Records excerpted from a collection:

== Segment start ==

Lemma holds_mono w w' f : grows w w' -> holds w f -> holds w' f.
Proof.
  intros G. destruct f as [a n|a n x|a n t i x|call a e|a n acc]; simpl.
  - pose proof (gw_revisions _ _ G a). lia.
  - intros (m & H1 & H2). exists m. split; [by apply (gw_log _ _ G)|done].
  - intros (m & H1 & H2). exists m. split; [by apply (gw_log _ _ G)|done].
  - intros (st & H). by eapply gw_calls.
  - by apply fresh_mono.
Qed.

Lemma revision_insert m a n b : revision (<[a := n]> m) b = if (b =? a)%Z then n else revision m b.
Proof.
  unfold revision. destruct (b =? a)%Z eqn:E.
  - apply Z.eqb_eq in E as ->. by rewrite lookup_insert_eq.
  - rewrite lookup_insert_ne by lia. done.
Qed.

Lemma epoch_insert c m a n b : userRepositoryAccessEpochForRefresh b (MkCache m (<[a := n]> (userRepositoryAccessEpoch c)))
  = if (b =? a)%Z then n else userRepositoryAccessEpochForRefresh b c.
Proof.
  unfold userRepositoryAccessEpochForRefresh. cbn [userRepositoryAccessEpoch]. destruct (b =? a)%Z eqn:E.
  - apply Z.eqb_eq in E as ->. by rewrite lookup_insert_eq.
  - rewrite lookup_insert_ne by lia. done.
Qed.

(** The ways a world changes. *)
Lemma grows_log w o : grows w (observed o w).
Proof. split; [done| |]; [intros; cbn; apply elem_of_app; by left|]. intros call a e st H. by exists st. Qed.

Lemma grows_same w w' : w_revisions w' = w_revisions w -> w_log w' = w_log w -> w_calls w' = w_calls w -> grows w w'.
Proof. intros E1 E2 E3. split; rewrite ?E1, ?E2, ?E3; [done|done|]. intros call a e st H. by exists st. Qed.

Lemma grows_call w call a e st' : (forall c, w_calls w !! call = Some c -> exists st, c = (a, e, st)) ->
  grows w (w <| w_calls := <[call := (a, e, st')]> (w_calls w) |>).
Proof.
  intros H. split; [done|done|]. intros call' a' e' st E. cbn [w_calls field_update].
  destruct (decide (call' = call)) as [->|N].
  - destruct (H _ E) as (st'' & [= -> -> ->]). rewrite lookup_insert_eq. by eexists.
  - rewrite lookup_insert_ne by done. by eexists.
Qed.

Lemma grows_invalidated w a : grows w (invalidated a w).
Proof.
  split; [|done|by intros ? ? ? st H; exists st]. intros b. cbn [invalidated w_revisions field_update].
  rewrite revision_insert. destruct (b =? a)%Z eqn:E; [|lia]. apply Z.eqb_eq in E as ->. lia.
Qed.

Lemma answers_grow R (e : aevent R) w r w' : event_answers e w r w' -> grows w w'.
Proof.
  destruct e; cbn [event_answers]; intros H.
  - destruct H as [_ ->]. apply revisions_grow_refl.
  - destruct H as [_ ->]. apply revisions_grow_refl.
  - destruct (cachedUserRepositoryAccessForRequest _ _ _) as [c hit]. destruct H as [_ ->]. by apply grows_same.
  - destruct H as [_ ->]. apply revisions_grow_refl.
  - destruct H as [_ ->]. apply revisions_grow_refl.
  - destruct H as (victim & _ & H). destruct (cacheUserRepositoryAccessIfCurrent _ _ _ _ _ _) as [c [|]]; destruct H as [_ ->];
      [|apply revisions_grow_refl]. split; [done| |]; [intros; cbn; apply elem_of_app; by left|]. intros ? ? ? st E. by exists st.
  - subst w'. by apply grows_same.
  - destruct H as [_ ->]. apply grows_invalidated.
  - destruct (userRepositoryAccessEpochMatches _ _ _); [destruct H as [_ ->]; apply grows_invalidated|subst; apply revisions_grow_refl].
  - destruct H as [[H ->]|(st & _ & ->)]; [|apply revisions_grow_refl]. apply grows_call. intros c. by rewrite H.
  - destruct r as [[call a] e]. destruct H as [H ->]. apply grows_call. intros c E. rewrite E in H. injection H as ->. by eexists.
  - destruct H as (a & e & H & ->). apply grows_call. intros c E. rewrite E in H. injection H as ->. by eexists.
  - destruct H as [-> _]. apply revisions_grow_refl.
  - subst. apply revisions_grow_refl.
  - destruct r; subst; [apply grows_log|apply revisions_grow_refl].
  - destruct r; subst; [apply grows_log|apply revisions_grow_refl].
  - subst. by apply grows_same.
Qed.
(** The region and endpoint of the service the scope would use now. *)
Definition requiredCacheMapping (scope : accountPreferenceScope) : sprog (reply accountPreferencesResponse + string * string) :=
  let* r := sandboxServiceForScopeWithDefault scope in
  match r with
  | Err err => Done (inl (writeError (if errors_is err errSandboxServiceNotConfigured then 400 else 500)))
  | Ok (_, snapshot) =>
      match cacheS3SettingsForSandboxAPIURL (snap_APIURL snapshot) with
      | None => Done (inl (writeError 400))
      | Some (region, endpoint) =>
          Done (if bool_decide (region = "") || bool_decide (endpoint = "") then inl (writeError 400) else inr (region, endpoint))
      end
  end.

Definition handleUserSaveCacheConfig (decode : string -> option upsertCacheConfigRequest) (r : http_request)
    : sprog (reply accountPreferencesResponse) :=
  let*! (session, account, scope) := requireManageable r in
  match decode (http_body r) with
  | None => Done (writeError 400)
  | Some input =>
      let*! (region, endpoint) := requiredCacheMapping scope in
      let value := MkCacheValue (TrimSpace (ci_InputBucket input)) (trimSlashes (ci_InputPrefix input)) in
      if negb (bool_decide (cv_Prefix value = "")) && bool_decide (validateCachePrefix (cv_Prefix value) <> None) then Done (writeError 400) else
      if bool_decide (validateCacheBucket (cv_Bucket value) <> None) then Done (writeError 400) else
      let*! (accessKeyID, secretAccessKey) := cacheKeys scope (TrimSpace (ci_InputAccessKeyID input)) (TrimSpace (ci_InputSecretAccessKey input)) in
      match newCacheS3 region (cv_Bucket value) (cv_Prefix value) endpoint accessKeyID secretAccessKey with
      | Err _ => Done (writeError 400)
      | Ok _ =>
          match encodeCache s value, encryptSecret s accessKeyID, encryptSecret s secretAccessKey with
          | Ok valueJSON, Ok encryptedAccessKey, Ok encryptedSecretKey =>
              let* saved := perform (wPreferenceAndSecrets
                (preferenceOf scope accountPreferenceNamespaceCache accountPreferenceKeyCacheS3 valueJSON)
                [secretOf scope AccountSecretTypeCacheAccessKeyID encryptedAccessKey;
                 secretOf scope AccountSecretTypeCacheSecretAccessKey encryptedSecretKey]) in
              match saved with
              | Err _ => Done (writeError 500)
              | Ok _ =>
                  let* _ := recordAudit s (actorOf session) "cache.configure" (scope_Type scope) (FormatInt (scope_ID scope))
                    (Some [("region", JString region); ("bucket", JString (cv_Bucket value)); ("endpoint", JString endpoint)]) in
                  let* r := preferencesResponse scope (ac_ID account) in
                  Done (match r with
                        | Err _ => writeError 500
                        | Ok response => writeJSON 200 (response <| pr_Sandbox := (pr_Sandbox response) <| sbp_Manageable := true |> |>
                                                                  <| pr_Cache := (pr_Cache response) <| cap_Configured := true |> |>)
                        end)
              end
          | _, _, _ => Done (writeError 500)
          end
      end
  end.
Definition writeScopedTemplateValidationError {A} (err : goerror) : reply A :=
  if errors_is err errSandboxServiceNotConfigured then writeErrorCode 409 "sandbox_service_not_configured" else
  if errors_is err ErrTemplateNotFound then writeErrorCode 400 "template_not_found" else
  if errors_is err ErrTemplateNotReady then writeErrorCode 400 "template_not_ready" else
  if interrupted err then writeErrorCode 504 "template_validation_timeout"
  else writeErrorCode 502 "template_validation_unavailable".

Section handlers.
Context {Service : Type} (s : server Service).

Abbreviation githubInstallationOwner := (githubInstallationOwner (srv_github s)).
Abbreviation sandboxServiceForScope := (sandboxServiceForScope (decryptSecret s) (newE2BService s) (decodeService s)).
Abbreviation NormalizeWorkflowLabels := (NormalizeWorkflowLabels (labelHash s)).

Definition organizationRunnerGroups (scope : RunnerProfileScope) : sprog (result (string * list RunnerGroup)) :=
  if negb (bool_decide (profile_Type scope = AccountScopeTypeGitHubInstall)) then Done (Err errRunnerGroupScopeNotOrganization) else
  let*? owner := githubInstallationOwner (profile_ID scope) in
  if negb (EqualFold (ga_AccountType owner) "organization") then Done (Err errRunnerGroupScopeNotOrganization) else
  let*? groups := perform (SRunnerGroups (profile_ID scope) (ga_AccountLogin owner)) in
  Done (Ok (ga_AccountLogin owner, List.filter (fun group => negb (grp_Inherited group)) groups)).

Definition validateScopedRunnerGroup (scope : RunnerProfileScope) (name : string) : sprog (result unit) :=
  if bool_decide (TrimSpace name = "") then Done (Ok tt) else
  let*? (_, groups) := organizationRunnerGroups scope in
  Done (if existsb (fun group => EqualFold (grp_Name group) (TrimSpace name)) groups then Ok tt else Err ErrRunnerGroupNotFound).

== Segment end ==

== What is being asked ==
Using the entries shown above, reproduce verbatim the lines from the line bearing "- intros (st & H). by eapply gw_calls." to the line bearing "unfold userRepositoryAccessEpochForRefresh. cbn", inclusive.

== Task answer ==
  - intros (st & H). by eapply gw_calls.
  - by apply fresh_mono.
Qed.

Lemma revision_insert m a n b : revision (<[a := n]> m) b = if (b =? a)%Z then n else revision m b.
Proof.
  unfold revision. destruct (b =? a)%Z eqn:E.
  - apply Z.eqb_eq in E as ->. by rewrite lookup_insert_eq.
  - rewrite lookup_insert_ne by lia. done.
Qed.

Lemma epoch_insert c m a n b : userRepositoryAccessEpochForRefresh b (MkCache m (<[a := n]> (userRepositoryAccessEpoch c)))
  = if (b =? a)%Z then n else userRepositoryAccessEpochForRefresh b c.
Proof.
  unfold userRepositoryAccessEpochForRefresh. cbn [userRepositoryAccessEpoch]. destruct (b =? a)%Z eqn:E.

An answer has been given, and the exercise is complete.